Monday, May 31, 2010


How much you enjoy SEEDPEOPLE will depend on how many friends you have with you. If you have a few friends then it's gonna be a fucking blast! If you're alone and sober it'll probably suck a stack of duck dicks.

Mixing 90% INVASION OF THE BODY SNATCHERS, 15% CRITTERS 2, 12% "The Tommyknockers" and 4% "The Colour Out of Space" SEEDPEOPLE is the exciting at first and then boring for a long time story about a small secluded town that is suddenly taken over by seeds from outer space that's turning the locals into some sort of alien creatures.

It's pretty goddamn shitty, but there are a few snappy lines thrown in. My favorites: "What in the ding-dong-heck-a-ma doodle-hell is going on here?", "That stuff's stronger than five tons of monkey piss!" and "Plants are the most cunning and savage of all life forms!"

If you are extremely bored (or you have friends around!) it's worth a watch, but don't expect too much. Nobody get's naked by the way and that sucks cause the main female was kinda good looking...

Friday, May 28, 2010


I don't know if this was a student film or what, but 9 minutes is the perfect length for it. Actually 5 would have been better. Maybe 2 1/2.

Shot entirely on makeshift props and green screen, an annoying yenta is 5 hours late for her daycare job looking after babies. She promptly plants all the children in front of a television and then retires to the kitchen to smoke some weed. She calls the guy she one night standed the night before to ask his name and to see if he's interested in coming over for some pussy. While he's on his way over the babies turn into zombies by means of a television/cell phone spread virus and they attack him as soon as he walks in the door. The yenta walks in, rips the head off of one baby then uses another to break the glass on the emergency chainsaw (hardy-har-har). She then kills some of the babies with the chainsaw. The End.

If this was a YouTube video I would have never even finished it, but since it came all professional looking in a fancy DVD case I was fooled into thinking this was a full-length movie and even paid $2.75 to rent it. Baby buttfucking Jesus, I got ripped off!!!!

I cannot think of any reason whatsoever to watch this movie. Skip it with a vengeance.
Where did the case go?

The emergency chainsaw case is not on the wall.

Thursday, May 27, 2010

GOTH (2008)

Why was this movie made?

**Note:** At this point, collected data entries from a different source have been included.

(* ===== verification/BoundedStack.v ===== *)
(** * collections: BoundedStack

    Models [src/collections/bounded_stack.go]; the backing array is shifted,
    zeroed and cut as the code does. *)

From S2P Require Import Prelude GoError Collections.

Local Open Scope Z_scope.

(** ** BoundedStack *)
Module Stack.
Section stack.
Context {T : Type} (zero : T).

Record BoundedStack := mkStack { values : list T; capacity : nat }.

Definition NewBoundedStack (cap : Z) : result BoundedStack :=
  if cap <=? 0 then Fail (invalid "%w: bounded stack capacity[%d] must be positive")
  else Ok (mkStack [] (Z.to_nat cap)).

Definition Len (s : BoundedStack) : nat := length (values s).
Definition Empty (s : BoundedStack) : bool := (Len s =? 0)%nat.

(** [copy(dst, src)] *)
Definition copy (dst src : list T) : list T := take (length dst) src ++ drop (length src) dst.

(** The loop that zeroes [values[from:]]. *)
Definition zeroFrom (from : nat) (vs : list T) : list T :=
  foldl (λ vs index, <[index := zero]> vs) vs (seq from (length vs - from)).

Definition Push (s : BoundedStack) (value : T) : BoundedStack :=
  if (capacity s =? 0)%nat then s
  else
    let vs := values s ++ [value] in
    if (capacity s <? length vs)%nat
    then
      let overflow := (length vs - capacity s)%nat in
      let copied := copy vs (drop overflow vs) in
      mkStack (take (capacity s) (zeroFrom (capacity s) copied)) (capacity s)
    else mkStack vs (capacity s).

Definition PushAll (s : BoundedStack) (vs : list T) : BoundedStack := foldl Push s vs.

Definition Pop (s : BoundedStack) : option T * BoundedStack :=
  match length (values s) with
  | 0%nat => (None, s)
  | S last =>
      (values s !! last,
       mkStack (take last (<[last := zero]> (values s))) (capacity s))
  end.

Definition Peek (s : BoundedStack) : option T :=
  match length (values s) with 0%nat => None | S last => values s !! last end.

Definition At (s : BoundedStack) (index : Z) : option T :=
  if (index <? 0) || (Z.of_nat (length (values s)) <=? index) then None
  else values s !! (length (values s) - 1 - Z.to_nat index)%nat.

Definition Values (s : BoundedStack) : list T :=
  map (λ index, default zero (values s !! (length (values s) - 1 - index)%nat))
    (seq 0 (length (values s))).

Definition Clear (s : BoundedStack) : BoundedStack :=
  mkStack (take 0 (zeroFrom 0 (values s))) (capacity s).

Definition stackInv (s : BoundedStack) : Prop :=
  (0 < capacity s)%nat ∧ (length (values s) ≤ capacity s)%nat.

Lemma Values_reverse s : Values s = reverse (values s).
Proof.
  unfold Values. apply list_eq_same_length with (n := length (values s));
    [by rewrite length_reverse|by rewrite length_map, length_seq|].
  intros i x y Hi. rewrite list_lookup_fmap, lookup_seq_lt by done. simpl.
  rewrite reverse_lookup by done. replace (length (values s) - 1 - i)%nat
    with (length (values s) - S i)%nat by lia. intros [= <-] ->. done.
Qed.

Lemma take_zeroFrom n (vs : list T) : take n (zeroFrom n vs) = take n vs.
Proof.
  unfold zeroFrom.
  assert (∀ l (vs : list T), Forall (λ i, n ≤ i)%nat l →
    take n (foldl (λ vs index, <[index := zero]> vs) vs l) = take n vs) as H.
  { induction l as [|x l IH]; intros vs' Hall; simpl; [done|].
    apply Forall_cons in Hall as [Hx Hall]. rewrite IH by done. by apply take_insert_ge. }
  apply H. apply Forall_seq. lia.
Qed.

Lemma Push_spec s v : stackInv s →
  stackInv (Push s v) ∧ capacity (Push s v) = capacity s ∧
  values (Push s v) = lastn (capacity s) (values s ++ [v]).
Proof.
  intros [Hcap Hlen]. unfold Push. destruct (Nat.eqb_spec (capacity s) 0); [lia|].
  unfold lastn. set (vs := values s ++ [v]).
  assert (length vs = S (length (values s))) as Hvs by (unfold vs; rewrite length_app; simpl; lia).
  destruct (Nat.ltb_spec (capacity s) (length vs)) as [Hlt|Hge]; unfold stackInv; simpl.
  - rewrite take_zeroFrom. unfold copy. rewrite length_drop.
    rewrite take_app_le by (rewrite length_take, length_drop; lia).
    rewrite take_take, take_ge by (rewrite length_drop; lia).
    rewrite length_drop. split_and!; try done; lia.
  - replace (length vs - capacity s)%nat with 0%nat by lia. rewrite drop_0. split_and!; try done; lia.
Qed.

Lemma Pop_spec s : stackInv s →
  (Pop s).1 = last (values s) ∧ stackInv (Pop s).2 ∧ capacity (Pop s).2 = capacity s ∧
  values (Pop s).2 = take (length (values s) - 1) (values s).
Proof.
  intros [Hcap Hlen]. unfold Pop. destruct (length (values s)) as [|l] eqn:El.
  - apply nil_length_inv in El. destruct s as [vs cap]. simpl in *. subst. done.
  - simpl. rewrite take_insert_ge by lia. rewrite Nat.sub_0_r. unfold stackInv. simpl.
    rewrite length_take. split_and!; try done; try lia. rewrite last_lookup, El. done.
Qed.
End stack.
End Stack.

(** ** Histories *)

Inductive stackOp (T : Type) : Type :=
| OpPush (v : T)
| OpPop.
Arguments OpPush {T} v.
Arguments OpPop {T}.

Definition stackExec {T} (zero : T) (s : Stack.BoundedStack) (op : stackOp T) : Stack.BoundedStack :=
  match op with
  | OpPush v => Stack.Push zero s v
  | OpPop => (Stack.Pop zero s).2
  end.

(** Top first: pushing keeps the newest [cap] elements. *)
Definition lifoExec {T} (cap : nat) (l : list T) (op : stackOp T) : list T :=
  match op with
  | OpPush v => take cap (v :: l)
  | OpPop => tail l
  end.

(** A bounded stack is a stack of the newest elements: after any
    sequence of pushes and pops [Values] is the abstract stack, top first,
    that forgets its oldest element when it overflows, and the next [Pop]
    answers its top. *)
Theorem stack_refines_lifo {T} (zero : T) cap s ops :
  Stack.NewBoundedStack cap = Ok s →
  let s' := foldl (stackExec zero) s ops in
  let l := foldl (lifoExec (Z.to_nat cap)) [] ops in
  Stack.Values zero s' = l ∧ (Stack.Pop zero s').1 = head l ∧ (length l ≤ Z.to_nat cap)%nat.
Proof.
  unfold Stack.NewBoundedStack. destruct (cap <=? 0) eqn:Ecap; [done|]. bools. intros [= <-].
  assert (∀ ops s l, Stack.stackInv s → reverse (Stack.values s) = l →
    Stack.capacity s = Z.to_nat cap →
    Stack.stackInv (foldl (stackExec zero) s ops) ∧
    reverse (Stack.values (foldl (stackExec zero) s ops)) = foldl (lifoExec (Z.to_nat cap)) l ops ∧
    Stack.capacity (foldl (stackExec zero) s ops) = Z.to_nat cap) as Hops.
  { clear ops. induction ops as [|op ops IH]; intros s l Hinv Hv Hc; simpl; [done|].
    destruct op as [v|]; simpl.
    - destruct (Stack.Push_spec zero s v Hinv) as (? & ? & Hp). apply IH; [done| |congruence].
      rewrite Hp, reverse_lastn, reverse_snoc, Hv, Hc. done.
    - destruct (Stack.Pop_spec zero s Hinv) as (_ & ? & ? & Hp). apply IH; [done| |congruence].
      rewrite Hp, <-Hv. destruct (Stack.values s) as [|x vs] using rev_ind; [done|].
      rewrite length_app, reverse_snoc. simpl.
      rewrite take_app_length' by lia. done. }
  destruct (Hops ops (Stack.mkStack [] (Z.to_nat cap)) []) as (Hinv & Hv & Hc); [|done|done|].
  { unfold Stack.stackInv. simpl. lia. }
  destruct (Stack.Pop_spec zero _ Hinv) as (Hpop & _). destruct Hinv as [_ Hlen].
  split_and!.
  - by rewrite Stack.Values_reverse.
  - rewrite Hpop, <-Hv. by rewrite head_reverse.
  - rewrite <-Hv, length_reverse. lia.
Qed.

Lemma stack_refines_lifo_witness :
  let s := foldl (stackExec 0) (Stack.mkStack [] 2) [OpPush 1; OpPush 2; OpPush 3] in
  Stack.Values 0 s = [3; 2] ∧ (Stack.Pop 0 s).1 = Some 3.
Proof.
  split; [reflexivity|].
  apply (stack_refines_lifo 0 2 (Stack.mkStack [] 2) [OpPush 1; OpPush 2; OpPush 3]). reflexivity.
Defined.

When I saw this DVD titled GOTH sitting on the shelf in the New Releases Japan section at my local video store I nearly lost my mind. A horror movie about Japanese Goth Girls!!!! That's gotta be the greatest idea of all time! Sadly though there are no goths at all in this movie. WTF? It's just a lame murder mystery about a serial killer who's chopping off normal girl's left hand and leaving the corpses in artistic settings. Interesting idea, but the lame part comes when a emotionless teenage boy teams up with an emotionless teenage girl to study (not catch) the murderer. Somehow within just a few days they've got more clues than the police including the murderers personal notebook/diary that details everything...even the location of a corpse that hasn't been discovered yet!!! Give me a fucking break!

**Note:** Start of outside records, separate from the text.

Lemma MightContain_mono (f f' : Filter) v :
  filterInv f → filterInv f' → config f' = config f → hasher f' = hasher f →
  (∀ j, 0 ≤ j → bitAt (words f) j = true → bitAt (words f') j = true) →
  MightContain f v = true → MightContain f' v = true.
Proof.
  intros Hf Hf' Hc Hh Hmono. rewrite !MightContain_spec by done.
  rewrite (offsets_ext f' f) by done. destruct (offsets f v) as [os|] eqn:Eo; [|done].
  apply forallb_bits_mono; [done|].
  eapply Forall_impl; [exact (offsets_range f v os Hf Eo)|]. simpl. lia.
Qed.

Lemma Put_spec (f f' : Filter) v changed : filterInv f → Put f v = (changed, f') →
  filterInv f' ∧ config f' = config f ∧ hasher f' = hasher f ∧
  (∀ j, 0 ≤ j → bitAt (words f) j = true → bitAt (words f') j = true) ∧
  match offsets f v with
  | Fail _ => f' = f ∧ changed = false
  | Ok _ => MightContain f' v = true ∧ changed = negb (MightContain f v)
  end.
Proof.
  intros Hf. unfold Bloom.Put. destruct (offsets f v) as [os|e] eqn:Eo.
  2:{ intros [= <- <-]. by split_and!. }
  destruct (putLoop os (words f) (bitCount f) false) as [ch [ws count]] eqn:Ep.
  intros [= <- <-]. apply offsets_range in Eo as Hr; [|done].
  apply putLoop_spec in Ep as (Hl & Hc & Hb & Hch); [|done|apply Hf].
  assert (filterInv (mkFilter (config f) (hasher f) ws count)) as Hf'.
  { destruct Hf as [? _]. split; simpl; [by rewrite Hl|done]. }
  split_and!; try done.
  - intros j Hj Hbit. simpl. by rewrite Hb, Hbit.
  - rewrite MightContain_spec by done. rewrite (offsets_ext _ f) by done. rewrite Eo. simpl.
    apply forallb_forall. intros j Hj. rewrite Forall_forall in Hr.
    rewrite Hb by (apply Hr; by apply list_elem_of_In). apply orb_true_iff. right.
    apply existsb_exists. exists j. split; [done|]. apply Z.eqb_refl.
  - rewrite MightContain_spec, Eo by done. done.
Qed.

Lemma zip_lor_bits ws1 ws2 j : length ws1 = length ws2 →
  bitAt (zip_with Z.lor ws1 ws2) j = (bitAt ws1 j || bitAt ws2 j)%bool.
Proof.
  intros Hlen. unfold bitAt. rewrite lookup_zip_with.
  destruct (ws1 !! Z.to_nat (j / 64)) as [w1|] eqn:E1; simpl.
  - destruct (ws2 !! Z.to_nat (j / 64)) as [w2|] eqn:E2; simpl; [apply Z.lor_spec|].
    apply lookup_ge_None in E2. apply lookup_lt_Some in E1. lia.
  - destruct (ws2 !! Z.to_nat (j / 64)) as [w2|] eqn:E2; simpl; [|by rewrite Z.bits_0].
    apply lookup_ge_None in E1. apply lookup_lt_Some in E2. lia.
Qed.

Lemma compatible_config (f g : Filter) :
  compatible f g = true → config f = config g ∧ length (words f) = length (words g).
Proof.
  unfold compatible. rewrite !andb_true_iff, bool_decide_eq_true, !Z.eqb_eq, Nat.eqb_eq.
  destruct (config f), (config g). simpl. intros (((((-> & ->) & ->) & ->) & _) & ?). done.
Qed.

Lemma PutAll_spec (f g f' : Filter) err : filterInv f → PutAll f (OwnFilter g) = (err, f') →
  filterInv f' ∧ config f' = config f ∧ hasher f' = hasher f ∧
  match err with
  | Some _ => f' = f ∧ compatible f g = false
  | None => config g = config f ∧ ∀ j, bitAt (words f') j = (bitAt (words f) j || bitAt (words g) j)%bool
  end.
Proof.
  intros Hf. unfold PutAll. destruct (compatible f g) eqn:Ec; simpl; [|by intros [= <- <-]].
  apply compatible_config in Ec as [Hc Hl]. intros [= <- <-]. simpl. split_and!; try done.
  - destruct Hf as [? _]. split; simpl; [|done]. rewrite length_zip_with. lia.
  - intros j. by apply zip_lor_bits.
Qed.

Lemma NewBloomFilter_ok dc cfg h (f : Filter) :
  in_u64 (bitSize (normalized fppZero dc cfg)) → NewBloomFilter fppZero fppValid dc cfg h = Ok f →
  filterInv f.
Proof.
  intros Hu. unfold NewBloomFilter, normalizeConfig. set (c := normalized fppZero dc cfg) in *.
  destruct (_ || _ || _) eqn:E0; [done|]. bools. destruct (negb (fppValid _)); [done|].
  unfold validateWordCount. destruct (bitSize c =? 0) eqn:E1; [done|].
  destruct (_ || _) eqn:E2; [done|]. apply orb_false_iff in E2 as [E2 _]. bools.
  destruct (Hasher_validate h); [done|].
  intros [= <-]. unfold filterInv. simpl. rewrite length_replicate. split.
  - unfold wordCount, bitsPerWord, in_u64 in *.
    assert (bitSize c + 63 < 2 ^ 64) as Hlt.
    { destruct (Z_lt_ge_dec (bitSize c + 63) (2 ^ 64)); [done|]. exfalso. apply E2.
      unfold wrap_u64. rewrite (Zminus_mod_idemp_l (bitSize c + 64) 1).
      replace (bitSize c + 64 - 1) with ((bitSize c + 63 - 2 ^ 64) + 1 * 2 ^ 64) by lia.
      rewrite Z.mod_add, Z.mod_small, Z.div_small by lia. done. }
    unfold wrap_u64 in *. rewrite (Zminus_mod_idemp_l (bitSize c + 64) 1) in *.
    rewrite (Z.mod_small (bitSize c + 64 - 1)) in * by lia.
    pose proof (Z.div_mod (bitSize c + 64 - 1) 64 ltac:(lia)).
    pose proof (Z.mod_pos_bound (bitSize c + 64 - 1) 64 ltac:(lia)). lia.
  - rewrite countBits_total. generalize (Z.to_nat (wordCount (bitSize c))). intros n.
    induction n as [|n IH]; [done|]. simpl in *. done.
Qed.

Anyway, [SPOILERS!!!] they find out who the killer is and don't do shit. In the end the girl tells the boy about how she had a twin sister who died in a morbid suicide game they used to play when they were little. OK.

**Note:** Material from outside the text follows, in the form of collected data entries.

(* ===== verification/BatchWrite.v ===== *)
(** * dynamodb/batchwrite: chunked batch writes with retry of unprocessed items

    Models [src/dynamodb/batchwrite/batchwrite.go].  The DynamoDB client is a
    call on the world; items ([types.WriteRequest]), consumed-capacity records
    and metrics are opaque types.  [timer] is the [select] on a timer and
    [ctx.Done()].  A nil map and an empty one are both the empty map. *)

From S2P Require Import Prelude GoError.

Local Open Scope Z_scope.

Definition MaxItemsPerBatch : nat := 25.
Definition DefaultMaxAttempts : Z := 3.
Definition ErrNilClient : error := Sentinel "batchwrite.ErrNilClient".
Definition ErrEmptyRequestItems : error := Sentinel "batchwrite.ErrEmptyRequestItems".
Definition ErrInvalidMaxAttempts : error := Sentinel "batchwrite.ErrInvalidMaxAttempts".

(** The order of [sort.Strings]. *)
Definition string_le (a b : string) : Prop := String.leb a b = true.
#[export] Instance string_le_dec : RelDecision string_le.
Proof. intros a b. unfold string_le. apply _. Defined.

Section batchwrite.
Context {W Item Capacity Metrics : Type}.
Notation requests := (gmap string (list Item)).

(** The errors of [WriteAll]: an [UnprocessedItemsError] value with its two
    fields, or any other error. *)
Inductive writeError : Type :=
| UnprocessedItemsError (attempts : Z) (items : requests)
| OtherError (e : error).

(** [errors.Is(err, ErrUnprocessedItems)] *)
Definition isUnprocessed (err : writeError) : bool :=
  match err with
  | UnprocessedItemsError _ _ => true
  | OtherError e => errors_Is e "batchwrite.ErrUnprocessedItems"
  end.

(** [dynamodb.BatchWriteItemInput] *)
Record BatchWriteItemInput := mkInput {
  RequestItems : requests;
  InConsumedCapacity : string;
  InItemCollectionMetrics : string
}.

(** [dynamodb.BatchWriteItemOutput] *)
Record BatchWriteItemOutput := mkOutput {
  UnprocessedItems : requests;
  OutConsumedCapacity : list Capacity;
  OutItemCollectionMetrics : gmap string (list Metrics)
}.

(** [Client]: the output is nil for [None]. *)
Definition Client : Type :=
  Context W → BatchWriteItemInput → Call W (result (option BatchWriteItemOutput)).

(** [Backoff]: the delay after a 1-based attempt. *)
Definition Backoff : Type := Z → Call W Z.

Record Options := mkOptions {
  MaxAttempts : Z;
  OptBackoff : option Backoff;
  ReturnConsumedCapacity : string;
  ReturnItemCollectionMetrics : string
}.
Definition Option_ : Type := Options → Options.

Record Result := mkResult {
  Attempts : Z;
  Processed : Z;
  ConsumedCapacity : list Capacity;
  ItemCollectionMetrics : gmap string (list Metrics)
}.

Definition WithMaxAttempts (n : Z) : Option_ := λ o,
  mkOptions n (OptBackoff o) (ReturnConsumedCapacity o) (ReturnItemCollectionMetrics o).
Definition WithBackoff (b : option Backoff) : Option_ := λ o,
  mkOptions (MaxAttempts o) b (ReturnConsumedCapacity o) (ReturnItemCollectionMetrics o).
Definition WithReturnConsumedCapacity (v : string) : Option_ := λ o,
  mkOptions (MaxAttempts o) (OptBackoff o) v (ReturnItemCollectionMetrics o).
Definition WithReturnItemCollectionMetrics (v : string) : Option_ := λ o,
  mkOptions (MaxAttempts o) (OptBackoff o) (ReturnConsumedCapacity o) v.

Definition noDelay : Backoff := λ _, mret 0.

(** The backoff of options that went through [newOptions]. *)
Definition cfgBackoff (cfg : Options) : Backoff :=
  match OptBackoff cfg with Some b => b | None => noDelay end.

(** [newOptions] *)
Definition newOptions (optionFns : list (option Option_)) : result Options :=
  let cfg := foldl (λ cfg o, match o with Some f => f cfg | None => cfg end)
               (mkOptions DefaultMaxAttempts (Some noDelay) "" "") optionFns in
  if MaxAttempts cfg <=? 0 then Fail ErrInvalidMaxAttempts
  else match OptBackoff cfg with
       | Some _ => Ok cfg
       | None => Ok (WithBackoff (Some noDelay) cfg)
       end.

Definition tableWrite : Type := string * Item.

(** [flattenRequestItems] *)
Definition flattenRequestItems (requestItems : requests) : list tableWrite :=
  let tables := merge_sort string_le (map_to_list requestItems).*1 in
  mjoin (map (λ table, map (pair table) (default [] (requestItems !! table))) tables).

(** [chunkItems]; the loop runs at most once per item. *)
Fixpoint chunkItemsLoop (fuel : nat) (items : list tableWrite) (size : nat) : list (list tableWrite) :=
  match fuel, items with
  | S fuel', _ :: _ => take size items :: chunkItemsLoop fuel' (drop size items) size
  | _, _ => []
  end.

Definition chunkItems (items : list tableWrite) (size : nat) : list (list tableWrite) :=
  chunkItemsLoop (length items) items size.

Definition itemsToRequestMap (items : list tableWrite) : requests :=
  foldl (λ m '(table, item), <[table := default [] (m !! table) ++ [item]]> m) ∅ items.

(** [cloneRequestItems]: a map of copied slices, nil for an empty one; the
    same finite map. *)
Definition cloneRequestItems (requestItems : requests) : requests :=
  if decide (size requestItems = 0%nat) then ∅ else (λ items, [] ++ items) <$> requestItems.

Definition countRequestItems (requestItems : requests) : Z :=
  foldr (λ p n, Z.of_nat (length p.2) + n) 0 (map_to_list requestItems).

(** [sleep] *)
Definition sleep (timer : Context W → Z → Call W (option error)) (ctx : Context W) (delay : Z)
    : Call W (option error) :=
  if delay <=? 0 then ctx_Err ctx else timer ctx delay.

(** [Result.merge] *)
Definition merge (r : Result) (out : option BatchWriteItemOutput) : Result :=
  match out with
  | None => r
  | Some o =>
      mkResult (Attempts r) (Processed r) (ConsumedCapacity r ++ OutConsumedCapacity o)
        (map_fold (λ table metrics m, <[table := default [] (m !! table) ++ metrics]> m)
           (ItemCollectionMetrics r) (OutItemCollectionMetrics o))
  end.

Definition addAttempt (r : Result) : Result :=
  mkResult (Attempts r + 1) (Processed r) (ConsumedCapacity r) (ItemCollectionMetrics r).
Definition addProcessed (r : Result) (n : Z) : Result :=
  mkResult (Attempts r) (Processed r + n) (ConsumedCapacity r) (ItemCollectionMetrics r).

[End of SPOILERS!!!]Skip this movie. It's boring, the story ultimately goes nowhere and the actors are all lifeless. Worst of all is the overcontrast way the entire movie was shot. I hated it. I'm not sure what the director was going for, but he failed.

Tuesday, May 25, 2010


R. Lee Ermey is a Sgt. Maj. in charge of a squad of soldiers. While on patrol they go to a village they've visited many times before and even befriended the locals. When they walk in they find out everybody's dead. Most have had their heads cut off and rammed on stakes, the children are in a big pile and a bunch of the women have been raped out. This angers Ermey so they go off looking for answers and end up killing a bunch of undercover VC. After that they head to their destination: Firebase Gloria. It ain't shit, just a series of trenches on top of a small hill, but they have to protect it...from the 2,000 plus zipperheads that's barreling down on them!

As a young whippersnapper who was nowhere close to even being alive during the Vietnam War, I have no idea how accurate any of this movie is, but it seemed pretty accurate to me. Either way it's a good movie and my only complaint was the budget was too low. More money would have made the action scenes a little bit better.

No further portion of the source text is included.